Porque, felizmente, la realidad no fue como el sueño. Nos quitaron unos, pero nos quedaron otros, que se aseguraron de mantener unidas las piezas rotas de esta familia que, como los huesos fracturados, ha logrado soldar. Desde el inicio mis abuelos ponían la plata, mi madre se encargaba de organizar el viaje y nos metíamos apiñados en un auto ella, los tres viejos y las tres nenas que quedamos, para saltar olas, tomar cerveza y coleccionar cangrejitos ermitaños durante dos semanas que, año con año, pasamos sanando heridas con el bálsamo del agua salada y el calor tibio del mar. Días hermosos que nunca olvidaremos.

Foto: Gentileza Archivo familiar

No fueron dos demonios ni dos ángeles caídos. Fueron miles de personas secuestradas, torturadas, desaparecidas. Miles de familias rotas. Miles de remedios que les ayudaron a sanar. La propuesta de mi madre de escribir un libro para papá es otra de sus pócimas medicinales elaboradas a base de memoria. Un jarabe a la vez amargo y dulce que tomamos las tres a cucharadas.

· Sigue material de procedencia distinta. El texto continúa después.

(** The block [bp], before the blocks [l2], which may be adjacent. *)
Lemma join_next_run s l2 bp n :
  h_size (u_mem s) bp = n → links (u_mem s) l2 base → base < bp → 1 ≤ n → bp + 16 * n ≤ limit →
  (∀ c, c ∈ l2 → 1 ≤ c.2 ∧ bp + 16 * n ≤ c.1 ∧ c.1 + 16 * c.2 ≤ limit) → StronglySorted before l2 →
  wp (if hdr_add bp n =? hd_addr l2 base then
        let! k := size (hd_addr l2 base) in
        do! set_size bp (n + k);
        let! q' := ptr (hd_addr l2 base) in
        set_ptr bp q'
      else set_ptr bp (hd_addr l2 base)) (λ _ s',
    touched bp s s' ∧ links (u_mem s') (join_next (bp, n) l2) base) s.
Proof using All.
  intros Hn Hl Hb H1 Hend H2 Hs. rewrite hdr_add_eq by lia. destruct l2 as [|[q k] l2]; simpl hd_addr.
  - rewrite (proj2 (Z.eqb_neq _ _)) by lia. apply wp_modify. split; [apply touched_put_ptr|]. cbn [links hd_addr]. split_and!; [|apply ptr_put_ptr_eq; unfold fits; simpl; lia|done].
    rewrite <- Hn. apply size_put_ptr. by left.
  - destruct (H2 (q, k) ltac:(by left)) as (Hk & Hq & Hqe). simpl in Hk, Hq, Hqe. destruct Hl as (Lk & Lq & Ll).
    apply StronglySorted_inv in Hs as [Hs Hf]. rewrite Forall_forall in Hf.
    assert (∀ c, c ∈ l2 → apart bp c.1) as Hap.
    { intros c Hc. destruct (H2 c ltac:(by right)). left. lia. }
    assert (fits 64 (hd_addr l2 base)) as Hhd.
    { destruct l2 as [|c l2]; simpl; [unfold fits; lia|]. destruct (H2 c ltac:(right; by left)). unfold fits. lia. }
    simpl join_next. case_cmp.
    + apply wp_bind, wp_gets, wp_bind, wp_modify, wp_bind, wp_gets, wp_modify. rewrite Lk.
      rewrite (ptr_put_size _ _ _ q) by (right; left; lia). rewrite Lq.
      assert (touched bp s (put_ptr bp (hd_addr l2 base) (put_size bp (n + k) s))) as Ht.
      { eapply touched_trans; [apply touched_put_size|apply touched_put_ptr]. }
      split; [done|]. cbn [links hd_addr]. split_and!; [|by apply ptr_put_ptr_eq|by eapply links_touched].
      rewrite size_put_ptr by (by left). apply size_put_size_eq. unfold fits. lia.
    + apply wp_modify. split; [apply touched_put_ptr|]. cbn [links hd_addr].
      assert (apart bp q) by (left; lia). pose proof (touched_put_ptr bp q s) as Ht.
      destruct (touched_header _ _ _ _ Ht ltac:(done)) as [E1 E2].
      split_and!; [rewrite <- Hn; apply size_put_ptr; by left|apply ptr_put_ptr_eq; unfold fits; simpl; lia|by rewrite E2|by rewrite E1|by eapply links_touched].
Qed.

(** The block below, which may be adjacent. *)
Lemma join_prev_run s l1 p np bp n t :
  links (u_mem s) l1 p → h_size (u_mem s) p = np → links (u_mem s) ((bp, n) :: t) base →
  base ≤ p → 0 ≤ np → 1 ≤ n → p + 16 * Z.max 1 np ≤ bp → bp + 16 * n ≤ limit →
  (∀ c, c ∈ l1 → apart p c.1) → (∀ c, c ∈ t → bp + 16 * n ≤ c.1 ∧ c.1 ≤ limit) →
  wp (if hdr_add p np =? bp then
        let! n := size bp in
        do! set_size p (np + n);
        let! q := ptr bp in
        set_ptr p q
      else set_ptr p bp) (λ _ s',
    touched p s s' ∧ links (u_mem s') (l1 ++ join_prev (p, np) ((bp, n) :: t)) base) s.
Proof using All.
  intros L1 Hnp L2 Hp H0 H1 Hpb Hend A1 A2. rewrite hdr_add_eq by lia. pose proof L2 as (Sn & Pq & Lt).
  assert (∀ c, c ∈ (bp, n) :: t → apart p c.1) as At.
  { intros c Hc. left. apply elem_of_cons in Hc as [->|Hc]; simpl; [lia|]. destruct (A2 c Hc). lia. }
  assert (fits 64 (hd_addr t base)) as Hhd.
  { destruct t as [|c t]; simpl; [unfold fits; lia|]. destruct (A2 c ltac:(by left)). unfold fits. lia. }
  simpl join_prev. case_cmp.
  - apply wp_bind, wp_gets, wp_bind, wp_modify, wp_bind, wp_gets, wp_modify. rewrite Sn.
    rewrite (ptr_put_size _ _ _ bp) by (right; left; lia). rewrite Pq.
    assert (touched p s (put_ptr p (hd_addr t base) (put_size p (np + n) s))) as Ht.
    { eapply touched_trans; [apply touched_put_size|apply touched_put_ptr]. }
    split; [done|]. apply links_app. split; [by eapply links_touched|]. cbn [links hd_addr fst]. split_and!.
    + rewrite size_put_ptr by (by left). apply size_put_size_eq. unfold fits. lia.
    + by apply ptr_put_ptr_eq.
    + eapply links_touched; [done|done|]. intros c Hc. apply At. by right.
  - apply wp_modify. pose proof (touched_put_ptr p bp s) as Ht. split; [done|]. apply links_app.
    split; [by eapply links_touched|]. pose proof (links_touched _ _ _ _ _ Ht L2 At) as L2'. cbn [links hd_addr fst] in *. split_and!; [| |apply L2'..].
    + rewrite size_put_ptr by (by left). done.
    + apply ptr_put_ptr_eq. unfold fits. lia.
Qed.

Lemma join_next_form bp n l2 : 1 ≤ n → bp + 16 * n ≤ limit →
  (∀ c, c ∈ l2 → 1 ≤ c.2 ∧ bp + 16 * n ≤ c.1 ∧ c.1 + 16 * c.2 ≤ limit) → StronglySorted before l2 →
  ∃ n' t, join_next (bp, n) l2 = (bp, n') :: t ∧ n ≤ n' ∧ bp + 16 * n' ≤ limit ∧
    ∀ c, c ∈ t → c ∈ l2 ∧ 1 ≤ c.2 ∧ bp + 16 * n' ≤ c.1.
Proof.
  intros Hn He H2 Hs. destruct l2 as [|[q k] l2]; simpl.
  - exists n, []. split_and!; [done|lia|done|]. by intros c ?%elem_of_nil.
  - destruct (H2 (q, k) ltac:(by left)) as (Hk & Hq & Hqe). simpl in *. apply StronglySorted_inv in Hs as [_ Hf].
    rewrite Forall_forall in Hf. case_cmp.
    + exists (n + k), l2. split_and!; [done|lia|lia|]. intros c Hc. destruct (Hf c Hc). simpl in *.
      split_and!; [by right|apply H2; by right|lia].
    + exists n, ((q, k) :: l2). split_and!; [done|lia|lia|]. intros c Hc. split_and!; [done|by apply H2|by apply H2].
Qed.
(** The ring with the block in its place. *)
Lemma join_ring s s' l1 p l2 bp n :
  free_ring s (l1 ++ p :: l2) → base < bp → 1 ≤ n → bp + 16 * n ≤ limit →
  p.1 + 16 * Z.max 1 p.2 ≤ bp → (∀ c, c ∈ l2 → bp + 16 * n ≤ c.1) →
  links (u_mem s') (l1 ++ join_prev p (join_next (bp, n) l2)) base → u_freep s' = p.1 →
  free_ring s' (l1 ++ join_prev p (join_next (bp, n) l2)) ∧
  (∃ b, b ∈ l1 ++ join_prev p (join_next (bp, n) l2) ∧ n ≤ b.2).
Proof using All.
  intros Hr Hb Hn He Hp H2 Hl Hf. assert (∀ c, c ∈ l2 → 1 ≤ c.2 ∧ bp + 16 * n ≤ c.1 ∧ c.1 + 16 * c.2 ≤ limit) as H2'.
  { intros c Hc. eapply ring_upper; [done|set_solver|lia|by apply H2]. }
  destruct (ring_above _ _ p Hr) as (Hp0 & Hp1 & Hp2 & _); [set_solver|].
  pose proof (fr_sorted _ _ Hr) as Hs. apply StronglySorted_app in Hs as (Hx & Hs1 & Hs2).
  apply StronglySorted_inv in Hs2 as [Hs2 Hs3]. rewrite Forall_forall in Hs3.
  pose proof (join_next_sorted (bp, n) l2 Hn ltac:(intros c Hc; destruct (H2' c Hc); auto) Hs2) as Hs4.
  destruct (join_next_form bp n l2) as (n' & t & E & Hn' & He' & Ht); [done..|]. rewrite E in *.
  pose proof (join_prev_sorted p ((bp, n') :: t) Hp1) as Hs5.
  assert (∀ c, c ∈ (bp, n') :: t → 1 ≤ c.2 ∧ p.1 + 16 * Z.max 1 p.2 ≤ c.1) as Hc1.
  { intros c Hc. apply elem_of_cons in Hc as [->|Hc]; simpl; [lia|]. destruct (Ht c Hc) as (_ & ? & ?). lia. }
  specialize (Hs5 Hc1 Hs4).
  assert (∀ c, c ∈ join_prev p ((bp, n') :: t) → p.1 ≤ c.1 ∧ (p.1 ≠ base ∨ c ≠ p → 1 ≤ c.2) ∧ c.1 + 16 * Z.max 1 c.2 ≤ limit) as Hj.
  { intros c Hc. simpl in Hc. pose proof (fr_bound _ _ Hr p ltac:(set_solver)).
    assert (p.1 ≠ base → 1 ≤ p.2) by (intros; by apply (ring_above s _ p Hr); [set_solver|]).
    assert (∀ d, d ∈ t → p.1 ≤ d.1 ∧ 1 ≤ d.2 ∧ d.1 + 16 * Z.max 1 d.2 ≤ limit) as Hd.
    { intros d Hd. destruct (Ht d Hd) as (Hd2 & ? & ?). destruct (H2' d Hd2) as (? & ? & ?). lia. }
    destruct (p.1 + 16 * p.2 =? bp); set_unfold in Hc; destruct Hc as [->|Hc]; simpl; try (split_and!; [lia| |lia]; intros; try lia).
    - destruct (Hd c Hc) as (? & ? & ?). auto.
    - naive_solver.
    - destruct Hc as [->|Hc]; simpl; [split_and!; lia|]. destruct (Hd c Hc) as (? & ? & ?). auto. }
  split.
  - split; [| |done| |].
    + destruct (fr_base _ _ Hr) as (bs & El & Hbs). destruct l1 as [|a l1].
      * injection El as -> ->. simpl. simpl in Hp. rewrite (proj2 (Z.eqb_neq _ _)) by lia. exists ((bp, n') :: t). split; [done|].
        intros c Hc. by apply Hc1.
      * injection El as -> <-. exists (l1 ++ join_prev p ((bp, n') :: t)). split; [done|]. intros c Hc.
        apply elem_of_app in Hc as [Hc|Hc]; [apply Hbs; set_solver|]. apply Hj; [done|].
        left. destruct (Hx (base, 0) p) as [? _]; [by left|by left|]. simpl in *. lia.
    + apply StronglySorted_app. split_and!; [|done|done]. intros a c Ha Hc. destruct (Hj c Hc) as [? _].
      destruct (Hx a p Ha ltac:(by left)). unfold before. lia.
    + rewrite Hf, fmap_app. apply elem_of_app. right. simpl. destruct (_ =? _); simpl; set_solver.
    + intros c Hc. apply elem_of_app in Hc as [Hc|Hc]; [apply (fr_bound _ _ Hr); set_solver|]. by apply Hj.
  - simpl. destruct (_ =? _).
    + exists (p.1, p.2 + n'). split; [set_solver|]. simpl. lia.
    + exists (bp, n'). split; [set_solver|done].
Qed.

(** What [free] does to the ring: it covers the bytes of the block as well. *)
Definition freed s l bp n s' : Prop := ∃ l', free_ring s' l' ∧
  (∀ x, covers l' x ↔ range bp (16 * n) x ∨ covers l x) ∧ (∃ b, b ∈ l' ∧ n ≤ b.2) ∧ u_brk s' = u_brk s ∧
  same_on (λ x, ¬ range bp 16 x ∧ ∀ b, b ∈ l → ¬ range b.1 16 x) (u_mem s) (u_mem s').

Lemma free_spec s l bp n :
  free_ring s l → h_size (u_mem s) bp = n → base < bp → 1 ≤ n → bp + 16 * n ≤ limit →
  (∀ b, b ∈ l → off (bp, n) b) → wp (free fuel (bp + 16)) (λ _ s', freed s l bp n s') s.
Proof using All.
  intros Hr Hsz Hb Hn He Hoff. destruct (ring_place _ _ bp Hr Hb) as (l1 & p & l2 & -> & Hp & H2).
  { intros b Hin E. pose proof (Hoff b Hin) as Ho. unfold off in Ho. simpl in Ho. lia. }
  assert (p ∈ l1 ++ p :: l2) as Hpin by set_solver. destruct (ring_above _ _ p Hr Hpin) as (Hp0 & Hp1 & _).
  assert (p.1 + 16 * Z.max 1 p.2 ≤ bp) as Hpe.
  { pose proof (Hoff p Hpin) as Ho. unfold off in Ho. simpl in Ho. lia. }
  assert (∀ c, c ∈ l2 → bp + 16 * n ≤ c.1) as H2e.
  { intros c Hc. pose proof (Hoff c ltac:(set_solver)) as Ho. unfold off in Ho. simpl in Ho. pose proof (H2 c Hc). lia. }
  assert (∀ c, c ∈ l2 → 1 ≤ c.2 ∧ bp + 16 * n ≤ c.1 ∧ c.1 + 16 * c.2 ≤ limit) as H2'.
  { intros c Hc. eapply ring_upper; [done|set_solver|lia|by apply H2e]. }
  pose proof (fr_links _ _ Hr) as Hl. apply links_app in Hl as [L1 Lp]. destruct p as [p np]. destruct Lp as (Sp & Pp & L2).
  pose proof (fr_sorted _ _ Hr) as Hs. apply StronglySorted_app in Hs as (Hx & Hs1 & Hs2). apply StronglySorted_inv in Hs2 as [Hs2 _].
  simpl fst in *. simpl snd in *.
  unfold free. unfold sizeof_Header. rewrite Z.add_simpl_r, (u64_id bp) by (unfold fits; lia). apply wp_bind, wp_gets, wp_bind.
  eapply wp_mono; [by apply (free_find s l1 (p, np) l2)|]. intros r s0 [-> ->]. simpl fst. apply wp_bind, wp_gets, wp_bind, wp_gets.
  rewrite Pp, Hsz. apply wp_bind. eapply wp_mono; [by apply (join_next_run s l2 bp n)|]. intros [] s1 [T1 L1'].
  assert (apart bp p) as Ap by (right; lia).
  assert (∀ c, c ∈ l1 → apart bp c.1 ∧ apart p c.1) as Ac.
  { intros c Hc. destruct (Hx c (p, np) Hc ltac:(by left)). simpl in *. unfold apart. lia. }
  destruct (touched_header _ _ _ _ T1 Ap) as [_ Sp1].
  destruct (join_next_form bp n l2) as (n' & t & E & Hn' & He' & Ht); [done..|]. rewrite E in L1'.
  apply wp_bind, wp_gets. rewrite Sp1, Sp. apply wp_bind. eapply wp_mono.
  { apply (join_prev_run s1 l1 p np bp n' t); [| |done|lia|lia|lia|lia|lia| |].
    - eapply links_touched; [done|done|]. intros c Hc. by apply Ac.
    - by rewrite Sp1.
    - intros c Hc. by apply Ac.
    - intros c Hc. destruct (Ht c Hc) as (Hin & _ & ?). destruct (H2' c Hin). lia. }
  intros [] s2 [T2 L2']. apply wp_modify. rewrite <- E in L2'.
  destruct (join_ring s (set_freep p s2) l1 (p, np) l2 bp n) as [R1 R2]; try done; [].
  eexists. split_and!; [exact R1| |exact R2|simpl; by rewrite (to_brk _ _ _ T2), (to_brk _ _ _ T1)|].
  - intros x. rewrite !covers_app, covers_cons. rewrite join_prev_covers; simpl; [|lia|].
    + rewrite join_next_covers; simpl; [tauto|lia|]. intros c Hc. destruct (H2' c Hc). lia.
    + rewrite E. intros c Hc. apply elem_of_cons in Hc as [->|Hc]; simpl; [lia|]. destruct (Ht c Hc) as (_ & ? & _). lia.
  - intros x [X1 X2]. simpl. rewrite (to_same _ _ _ T2), (to_same _ _ _ T1); [done|done|]. by apply (X2 (p, np)).
Qed.

(** * Taking a block *)

(** [nu] headers have left the ring, and the program gets the address behind
    the first of them. *)
Definition took s l nu r s' : Prop := ∃ l' a, r = a + 16 ∧ free_ring s' l' ∧ h_size (u_mem s') a = nu ∧ base < a ∧
  (∀ x, range a (16 * nu) x → covers l x) ∧ (∀ x, covers l' x ↔ covers l x ∧ ¬ range a (16 * nu) x) ∧
  a + 16 * nu ≤ limit ∧ u_brk s' = u_brk s ∧ same_on (λ x, ¬ covers l x ∧ ¬ range base 16 x) (u_mem s) (u_mem s').
Lemma exit_zombie_view me status t :
  wlp (exit_zombie me status) (λ _ t', let v := tview_of t in tv_wait v = false ∧
    let ws := foldl (adopt me (tv_init v)) (tv_procs v) all_procs in
    ∃ w, ws !! me = Some w ∧
    let ws' := match v_parent w with Some q => woken (Some me) (AtProc q) ws | None => ws end in
    tview_of t' = tv_set (alter (λ w, v_set_state ZOMBIE (v_set_xstate status w)) me ws') v) t.
Proof.
  unfold exit_zombie. apply wlp_bind, wlp_wait_acquire. intros Hw t1 E1.
  apply wlp_bind. eapply wlp_mono; [apply reparent_view|]. intros [] t2 E2. rewrite E1 in E2.
  cbn [tv_init tv_procs] in E2. revert E2. cbv zeta.
  generalize (foldl (adopt me (tv_init (tview_of t))) (tv_procs (tview_of t)) all_procs). intros ws E2.
  apply wlp_get. intros p Hp. rewrite E2 in Hp. cbn [tv_procs tv_set] in Hp. apply wlp_bind.
  eapply (wlp_mono _ (λ _ t', tview_of t' = tv_set (match p_parent p with
    | Some q => woken (Some me) (AtProc q) (tv_procs (tview_of t2))
    | None => tv_procs (tview_of t2) end) (tview_of t2))).
  { destruct (p_parent p); [apply wakeup_view|]. apply wlp_ret. by destruct (tview_of t2). }
  intros [] t3 E3. apply wlp_silent; [auto with silent|]. intros _ t4 E4. apply wlp_bind.
  apply (wlp_upd _ _ (λ w, v_set_state ZOMBIE (v_set_xstate status w))); [done|]. intros t5 E5.
  apply wlp_bind, wlp_wait_release. intros _ t6 E6.
  eapply wlp_mono; [apply sched_silent|]. intros [] t7 E7. split; [done|].
  exists (view p). split; [done|]. rewrite E7, E6, E5, E4, E3, E2. unfold tv_set. simpl.
  simpl in Hw. by rewrite Hw.
Qed.

(** What a scan of [wait] finds. *)
Definition scanned (me : nat) (v : tview) (r : unit + Z) (v' : tview) : Prop :=
  match r with
  | inl _ => v' = v ∧
      (∀ i w, (i < Z.to_nat NPROC)%nat → tv_procs v !! i = Some w → v_parent w = Some me →
         v_state w ≠ ZOMBIE) ∧
      ∃ i w, tv_procs v !! i = Some w ∧ v_parent w = Some me
  | inr r => ∃ ws', v' = TV ws' (tv_nextpid v) false (tv_init v) ∧
      (r = -1 ∧ ws' = tv_procs v ∨
       ∃ i w, tv_procs v !! i = Some w ∧ v_parent w = Some me ∧ v_state w = ZOMBIE ∧
         r = v_pid w ∧ ws' = <[i := unused]> (tv_procs v))
  end.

El texto que yo presento fue escrito, antes que nada para mí, y después para un puñado de personas a las que amo y que han sido cobijo, sostén y alegría. Nunca imaginé, cuando comenzamos este ejercicio, que el resultado encontrara un lugar en las librerías, ni que despertara interés en algunos lectores; pero quedan todos convidados a asomarse a esta maraña de memorias entretejidas que ha logrado hacer cuerpo, resistiéndose obstinadamente a la premisa de que las vidas pueden desaparecerse. 

Un ejercicio de memoria que revuelve en la genealogía, en los archivos, en los relatos  de historias antiguas, en los amores, en la imaginación, en la propia piel; que rastrilla el territorio para encontrar y termina por construir una amalgama de recuerdo y fantasía.